SURABAYA – Terdapat perbedaan umur, cara pandang, dan kebiasaan pasangan dalam rumah tangga. Ada dua hal untuk menumbuhkan hubungan yang sehat. Yaitu, komunikasi dan adjustment. Salah satu pihak tidak hanya menuntut, tapi juga bisa menyesuaikan diri dengan pasangan.
Hal itu disampaikan Prilly Latuconsina saat memerankan Inggit di series My Lecture My Husband (MLMH) Seasons 2. Menanggapi hal itu, Dosen Fakultas Psikologi UNAIR Prof Dr Nurul Hartini S Psi Mkes juga menyampaikan bahwa komunikasi terbuka dan adjustment itu menjadi salah satu kunci menjaga keutuhan rumah tangga.
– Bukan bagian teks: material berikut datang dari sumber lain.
(* ===== verification/TransportDemo.v ===== *)
(** A scripted world for [Transport]: responses given in advance, a tool that reads and one that suspends. *)
From S2P Require Import Prelude PyDict Text Pipeline Scheduler Stream StreamSpec Provider ProviderSpec Transport.

Record demo := {
  dm_transport : transport;
  dm_log : list transport_event;
  dm_http : list http_outcome;
  dm_requests : nat
}.
#[export] Instance eta_demo : Eta demo := fun d => {|
  dm_transport := dm_transport d; dm_log := dm_log d; dm_http := dm_http d; dm_requests := dm_requests d |}.
#[export] Instance demo_has_transport : HasTransport demo := {|
  tr_get := dm_transport; tr_put := fun t d => d .[dm_transport := t] |}.
#[export] Instance demo_laws : HasTransportLaws demo.
Proof. split; by intros; destruct s. Qed.

(** JSON texts are words of a table. *)
Definition demo_table : list (string * value) :=
  [("start", VDict [("message", VDict [("usage", VDict [("input_tokens", VInt 100)])])]);
   ("call", VDict [("content_block", VDict [("type", VStr "tool_use"); ("id", VStr "c1"); ("name", VStr "read")])]);
   ("wait", VDict [("content_block", VDict [("type", VStr "tool_use"); ("id", VStr "c2"); ("name", VStr "wait")])]);
   ("text", VDict [("delta", VDict [("type", VStr "text_delta"); ("text", VStr "done")])]);
   ("delta", VDict [("usage", VDict [("output_tokens", VInt 10)])]); ("{}", VDict [])]%string.
Definition demo_loads (s : string) : result value := or_raise (assoc s demo_table) JSONDecodeError.

Definition demo_response (events : list (string * string)) : http_outcome :=
  Streamed [joined ((fun e => "event: " +:+ e.1 +:+ String LF ("data: " +:+ e.2 +:+ String LF (String LF EmptyString)))%string
                      <$> events)] (decimal_Z 1) (decimal_Z 2).
Definition response_with (calls : list string) : http_outcome :=
  demo_response ([("message_start", "start")]%string ++
    (calls ≫= fun word => [("content_block_start", word); ("content_block_stop", "{}")]%string) ++
    [("content_block_delta", "text"); ("message_delta", "delta"); ("message_stop", "{}")]%string).

Definition demo_provider : Provider :=
  anthropic demo_loads dumps_none {| an_api_key := "k"; an_base_url := "u"; an_api_version := "v"; an_max_tokens := 10 |}.

Definition scripted_env {S} (http : M S http_outcome) : transport_env S := {|
  tv_provider := demo_provider;
  tv_retry := {| max_retries := 1; backoff_base_seconds := decimal_Z 1; backoff_max_seconds := decimal_Z 60; jitter := false |};
  tv_max_history_turns := None;
  tv_http := fun _ => http;
  tv_sleep := fun _ => mret tt;
  tv_random := mret (decimal_Z 1);
  tv_uuid := mret "s1"%string;
  tv_now := fun _ => 0%Z;
  tv_exn_str := fun _ => "error"%string;
  tv_int := fun _ => Ok 0%Z
|}.
Definition demo_env_with (respond : demo -> http_outcome) : transport_env demo :=
  scripted_env (fun d => (Ok (respond d), d .[dm_http ::= tail] .[dm_requests ::= fun n => n + 1])).
(** The responses given, and then none *)
Definition demo_env : transport_env demo := demo_env_with (fun d => default (HTTPError "down") (head (dm_http d))).
Definition demo_emit (e : transport_event) : M demo unit := mmod (fun d => d .[dm_log ::= fun l => l ++ [e]]).

Definition demo_tool {S} (name : string) (suspending : bool) : Tool S := {|
  tl_name := name; tl_description := ""; tl_parameters := VDict [];
  tl_execute := fun _ => mret {| data := VNone; text := "text" |}; tl_suspending := suspending;
  tl_namespace := ""; tl_tags := []; tl_deferred := false; tl_location := ""; tl_capabilities := [] |}.
Definition demo_tools : list (Tool demo) := [demo_tool "read" false; demo_tool "wait" true].

Definition demo_start (http : list http_outcome) : demo := {|
  dm_transport := {| _sessions := ∅; tr_lists := ∅; tr_next := 0 |}; dm_log := []; dm_http := http; dm_requests := 0 |}.

Definition demo_send (http : list http_outcome) : result unit * demo :=
  send demo_env demo_emit 10 "hello" "model" "system" demo_tools (Some "s1"%string) (demo_start http).

(** A call, its answer, and the model's answer; a suspended turn *)
Definition demo_answered : result unit * demo := demo_send [response_with ["call"%string]; response_with []].
Definition demo_suspended : result unit * demo := demo_send [response_with ["wait"; "call"]%string; response_with []].

Lemma demo_tool_in t : t ∈ demo_tools -> forall args, tl_execute t args = mret {| data := VNone; text := "text" |}.
Proof. unfold demo_tools. rewrite !elem_of_cons. by intros [-> |[-> |Ht%not_elem_of_nil]] args. Qed.

#[export] Instance demo_provider_laws : ProviderLaws (H := anthropic_view) (tv_provider demo_env) (fun _ => True).
Proof. apply anthropic_laws. Qed.

(** Two calls of the model, the first of which calls a tool: 200 tokens in, of which [StepFinish] reports
    only the 100 of the second. *)
Definition demo_two : transport_env demo :=
  demo_env_with (fun d => if decide (dm_requests d = 0) then response_with ["call"%string] else response_with []).

#[export] Instance demo_two_laws : ProviderLaws (H := anthropic_view) (tv_provider demo_two) (fun _ => True).
Proof. apply anthropic_laws. Qed.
Banyak kebutuhan yang harus dipenuhi oleh pasangan, baik secara fisik, emosi, sosial, bahkan spiritual. “Dalam hal spiritual, istri ingin suami menjadi imam di keluarga. Tetapi kalau suami belum menjadi imam yang baik, bukan menjadi alasan kan kita mengambil imam yang lain. Sama kemudian jika suaminya melihat istrinya bukan makmum yang baik bukan berarti dia langsung mengambil makmum yang lain. Karena itu ya dikomunikasikan, ” jelasnya, Jum'at (22/7/2022).
Prof Nurul menegaskan bahwa setiap pasangan tidak ada yang ketemu pas atau klik banget. Akan tetapi melalui proses kehidupan itu meyakinkan setiap pasangan, bahwa Tuhan menyatukan pasangan untuk menjadi pakaian satu dengan yang lainnya.
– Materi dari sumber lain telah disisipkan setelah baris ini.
Lemma looped_next b blocks ids results rest :
  looped blocks (ids ++ [block_id b]) results rest -> looped (b :: blocks) ids results rest.
Proof.
  intros (ids' & Hr & Hm). exists (block_id b :: ids'). rewrite <- app_assoc in Hr. split; [exact Hr|].
  rewrite fmap_cons. destruct rest as [rest|]; [|by rewrite Hm]. destruct Hm as [_ ->]. by split.
Qed.

Lemma answers_snoc ids id results r : Forall2 answers_to ids results -> answers_to id r ->
  Forall2 answers_to (ids ++ [id]) (results ++ [r]).
Proof. intros Hr Hi. apply Forall2_app; [done|by repeat constructor]. Qed.

Lemma tool_loop_answers ctx l evs blocks : forall events ids results calls s,
  uses_tools ctx -> holds l evs s -> Forall2 answers_to ids results ->
  wp (tool_loop env ctx blocks events results calls)
    (fun r s' => holds l evs s' /\ looped blocks ids r.1.1.2 r.2) (fun _ => holds l evs) s.
Proof.
  induction blocks as [|b blocks IH]; intros events ids results calls s Hu Hs Hr.
  { apply wp_ret. split; [done|]. exists []. by rewrite app_nil_r. }
  cbn [tool_loop]. apply wp_bind, wp_liftr; [|done]. intros [error|[t args]] Ef.
  - pose proof (call_failed_answers b error 0) as Ha. destruct (call_failed env b error 0) as [event r]. simpl in Ha.
    eapply wp_mono; [apply IH; [done|done|by apply answers_snoc]| |done].
    intros a s1 [H1 Hl]. split; [done|]. by apply looped_next.
  - apply find_tool_in in Ef; [|done]. apply wp_bind.
    eapply wp_mono; [by apply execute_call_answers| |done]. intros [event r] s1 [Ha H1]. simpl in Ha.
    case_match eqn:Es.
    + apply wp_ret. split; [done|]. exists [block_id b]. split; [by apply answers_snoc|done].
    + eapply wp_mono; [apply IH; [done|done|by apply answers_snoc]| |done].
      intros a s2 [H2 Hl]. split; [done|]. by apply looped_next.
Qed.

Lemma executing_tools_stepped ctx l evs s :
  holds l evs s -> cx_history ctx = h -> uses_tools ctx -> history_in EXECUTING_TOOLS ctx l ->
  wp (_step_executing_tools env ctx) (stepped ctx l evs) (fun _ => interrupted l evs) s.
Proof.
  intros Hs Hh Hu [Hne Hp].
  assert (Hi : forall s', holds l evs s' -> interrupted l evs s').
  { intros s' Hs'. exists []. rewrite app_nil_r. split; [done|]. by rewrite Hp. }
  unfold _step_executing_tools. apply wp_bind.
  eapply wp_mono; [apply (tool_loop_answers ctx l evs _ _ [] []); [done|done|constructor]| |intros e s1 H1; by apply Hi].
  intros [[[events results] calls] rest] s1 [H1 (ids & Hr & Hm)]. simpl in Hr, Hm.
  destruct rest as [rest|].
  - destruct Hm as [Hids Hm]. apply wp_ret. exists []. rewrite app_nil_r. split_and!; [done| |done].
    exists ids. simpl. by rewrite Hp, Hm.
  - subst ids. apply wp_bind. simpl. rewrite Hh. eapply update_list_holds; [exact H1|]. intros s2 H2.
    apply wp_ret. eexists. split_and!; [exact H2| |done].
    simpl. unfold paired. rewrite awaits_app, Hp. simpl. apply wrap_answers; [done|].
    by destruct (cx_pending_tool_blocks ctx).
Qed.

Lemma step_stepped state ctx l evs s :
  holds l evs s -> cx_history ctx = h -> uses_tools ctx -> history_in state ctx l ->
  wp (step env state ctx) (stepped ctx l evs) (fun _ => interrupted l evs) s.
Proof.
  intros Hs Hh Hu Hp. destruct state; simpl.
  - by apply calling_api_stepped.
  - by apply executing_tools_stepped.
  - apply wp_ret. exists []. by rewrite app_nil_r.
  - apply wp_ret. exists []. by rewrite app_nil_r.
Qed.

(** *** The loop *)

(** Where an exception after a step leaves things *)
Definition broken_off l s : Prop := exists m evs, holds (l ++ m) evs s /\ is_Some (awaits [] (l ++ m)).

Lemma emit_one e l evs s :
  holds l evs s ->
  wp (emit e) (fun _ s' => holds l (evs ++ [e]) s' /\ tr_get s' = tr_get s) (fun _ s' => exists evs', holds l evs' s') s.
Proof.
  intros (Hl & Hn & <-). eapply wp_mono; [apply (cs_emit _ Hc)| |].
  - intros u s1 [E1 E2]. split; [|done]. unfold holds. by rewrite E1, E2.
  - intros e' s1 E1. exists (log s1). unfold holds. by rewrite E1.
Qed.

Lemma emit_all events l evs s :
  holds l evs s -> wp (mfor events emit) (fun _ => holds l (evs ++ events)) (fun _ s' => exists evs', holds l evs' s') s.
Proof.
  revert evs s. induction events as [|e events IH]; intros evs s Hs; [apply wp_ret; by rewrite app_nil_r|].
  cbn [mfor]. apply wp_bind. eapply wp_mono; [by apply emit_one| |done]. intros u s1 [H1 _].
  eapply wp_mono; [apply (IH _ _ H1)| |done]. intros v s2 H2. by rewrite <- app_assoc in H2.
Qed.

Lemma history_in_some state ctx l : history_in state ctx l -> is_Some (awaits [] l).
Proof. destruct state; simpl; [by intros ->|by intros [_ ->]|by intros (? & _ & _ & ->)|by intros ->]. Qed.

(** The loop ends with the history of a final state, having handed events on. *)
Lemma drive_ends turns : forall state ctx l evs s,
  holds l evs s -> cx_history ctx = h -> uses_tools ctx -> history_in state ctx l ->
  wp (drive env emit turns state ctx)
    (fun r s' => exists m more, holds (l ++ m) (evs ++ more) s' /\ history_in r.1 r.2 (l ++ m) /\ same_call ctx r.2 /\
       (r.1 = DONE \/ r.1 = SUSPENDED))
    (fun _ => broken_off l) s.
Proof.
  induction turns as [|turns IH]; intros state ctx l evs s Hs Hh Hu Hp.
  { destruct state; try (apply wp_throw; exists [], evs; rewrite app_nil_r; split; [done|by eapply history_in_some]);
      apply wp_ret; exists [], []; rewrite !app_nil_r; split_and!; auto; done. }
  assert (Hgo : state <> DONE -> state <> SUSPENDED ->
    wp ('(state, events, ctx) ← step env state ctx; mfor events emit ;; drive env emit turns state ctx)
      (fun r s' => exists m more, holds (l ++ m) (evs ++ more) s' /\ history_in r.1 r.2 (l ++ m) /\ same_call ctx r.2 /\
         (r.1 = DONE \/ r.1 = SUSPENDED))
      (fun _ => broken_off l) s).
  { intros _ _. apply wp_bind. eapply wp_mono; [by apply step_stepped| |].
    2: { intros e s1 (m & H1 & Hm). by exists m, evs. }
    intros [[state1 events] ctx1] s1 (m & H1 & Hp1 & Hsame). destruct Hsame as (Hsh & Htm & Hid). apply wp_bind.
    eapply wp_mono; [by apply emit_all| |].
    2: { intros e s2 [evs' H2]. exists m, evs'. split; [done|by eapply history_in_some]. }
    intros u s2 H2. eapply wp_mono; [apply (IH _ ctx1 _ _ _ H2); [congruence| |done]| |].
    - intros name t. rewrite Htm. apply Hu.
    - intros r s3 (m' & more & H3 & Hp3 & (Hs3 & Ht3 & Hi3) & Hd). exists (m ++ m'), (events ++ more).
      rewrite !app_assoc. split_and!; [done|done|unfold same_call; split_and!; congruence|done].
    - intros e s3 (m' & evs' & H3 & Hp3). exists (m ++ m'), evs'. by rewrite app_assoc. }
  destruct state; try (by apply Hgo); apply wp_ret; exists [], []; rewrite !app_nil_r; split_and!; auto; done.
Qed.

(** A continuation that has what it takes to go on: the history with the calls of its last message, the results
    of the first of these, and the others. *)
Definition continues (k : Continuation) (session_id : string) l s : Prop :=
  ct_session_id k = Some session_id /\ tr_lists (tr_get s) !! ct_messages k = Some l /\
  exists ids, ids <> [] /\ Forall2 answers_to ids (executed_results k) /\
    awaits [] l = Some (ids ++ (block_id <$> remaining_blocks k)).

(** How a turn can end: with every call answered, or with a continuation as its last event *)
Definition turn_over (session_id : string) l s : Prop :=
  exists m evs, holds (l ++ m) evs s /\
    (paired (l ++ m) \/ exists k, last evs = Some (SessionSuspended k (Some session_id)) /\ continues k session_id (l ++ m) s).

Lemma drive_to_end_over turns ctx l evs s :
  holds l evs s -> cx_history ctx = h -> uses_tools ctx -> paired l ->
  wp (drive_to_end env emit turns ctx) (fun _ => turn_over (cx_session_id ctx) l) (fun _ => broken_off l) s.
Proof.
  intros Hs Hh Hu Hp. unfold drive_to_end. apply wp_bind. eapply wp_mono; [by apply drive_ends| |done].
  intros [state ctx1] s1 (m & more & H1 & Hp1 & (Hh1 & _ & Hid) & Hd). simpl in Hp1, Hh1, Hid, Hd.
  destruct Hd as [-> | ->].
  { apply wp_ret. exists m, (evs ++ more). split; [done|by left]. }
  destruct Hp1 as (ids & Hne & Hr & Hp1). apply wp_bind, wp_mgets.
  assert (El : list_at (cx_history ctx1) (tr_get s1) = l ++ m).
  { unfold list_at. rewrite Hh1, Hh. by rewrite (proj1 H1). }
  rewrite El. apply wp_bind. eapply new_list_holds; [exact H1|]. intros i s2 H2 Hi.
  eapply wp_mono; [by apply emit_one| |].
  - intros u s3 [H3 E3]. exists m. eexists. split; [exact H3|right].
    eexists. rewrite last_snoc, Hid. split; [done|]. split_and!; [done|by rewrite E3|]. by exists ids.
  - intros e s3 [evs' H3]. exists m, evs'. split; [done|]. by rewrite Hp1.
Qed.

Lemma tool_map_of_in (ts : list (Tool S)) name t : tool_map_of ts !! name = Some t -> t ∈ ts.
Proof.
  unfold tool_map_of. induction ts as [|t' ts IH] using rev_ind; [done|]. rewrite foldl_app. simpl.
  rewrite elem_of_app, list_elem_of_singleton. destruct (decide (tl_name t' = name)) as [->|Hn].
  - rewrite dict_lookup_insert_eq. intros [= ->]. by right.
  - rewrite dict_lookup_insert_ne by done. left. by apply IH.
Qed.

(** Compaction that cannot separate answers from their calls: none, or of a format whose user messages answer
    nothing *)
Definition keeps_pairs : Prop := tv_max_history_turns env = None \/ forall m, is_user m = true -> mv_answers m = [].

Lemma compacted_paired l n : keeps_pairs -> tv_max_history_turns env = Some n -> paired l -> paired (_compact_history l n).
Proof.
  intros [Hk|Hk] Hn Hp; [congruence|].
  destruct (compact_history_cuts l n) as [->|(a & m & b & E & Hu & -> & _)]; [done|].
  apply (paired_from a); [by rewrite <- E|by apply Hk].
Qed.

Lemma tmod_holds f l evs s Q E :
  holds l evs s -> tr_lists (f (tr_get s)) !! h = Some l -> h < tr_next (f (tr_get s)) ->
  (forall s', holds l evs s' -> Q tt s') -> wp (tmod f) Q E s.
Proof.
  intros (_ & _ & Hlog) Hl Hn HQ. unfold tmod, on_transport, zoom. apply HQ.
  unfold holds. by rewrite tr_get_put, (cs_log _ Hc).
Qed.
“Apalagi untuk keluarga yang episode honeymoon-nya sudah selesai, yang ketemu hanyalah episode-episode berikutnya. Hal-hal kecil kalau itu semua dikomunikasikan bisa jadi selalu ada jalan keluar. Artinya bukan selingkuh yang menjadi jalan keluar, ” ucapnya.
Pakar Konseling dan Psikologi Keluarga Fakultas Psikologi Universitas Airlangga (FPSi UNAIR), Prof Dr. Nurul Hartini SPsi MKes
Dalam dunia nyata banyak hal yang ditemukan tidak sama dengan hal-hal ideal yang diharapkan. Misal, ketika suami atau istri jatuh cinta dengan yang bukan pasangannya, suami impoten, atau fase-fase krisis lainnya. Selingkuh tidak dapat dibenarkan. Menjaga keutuhan keluarga adalah menjadi komitmen bersama.
Prof Nurul juga berpesan agar tidak mencintai pasangan satu gelas penuh, sisakan bagian yang kosong. Artinya cintai yang sewajarnya, karena kalau penuh atau berlebihan itu cinta buta yang mengakibatkan kognitif tidak jalan, emosinya tidak terasah.
“Sehingga ketika kita mencintai secara wajar, realitas kita akan mendominasi kapasitas berpikir, ’’ pungkasnya.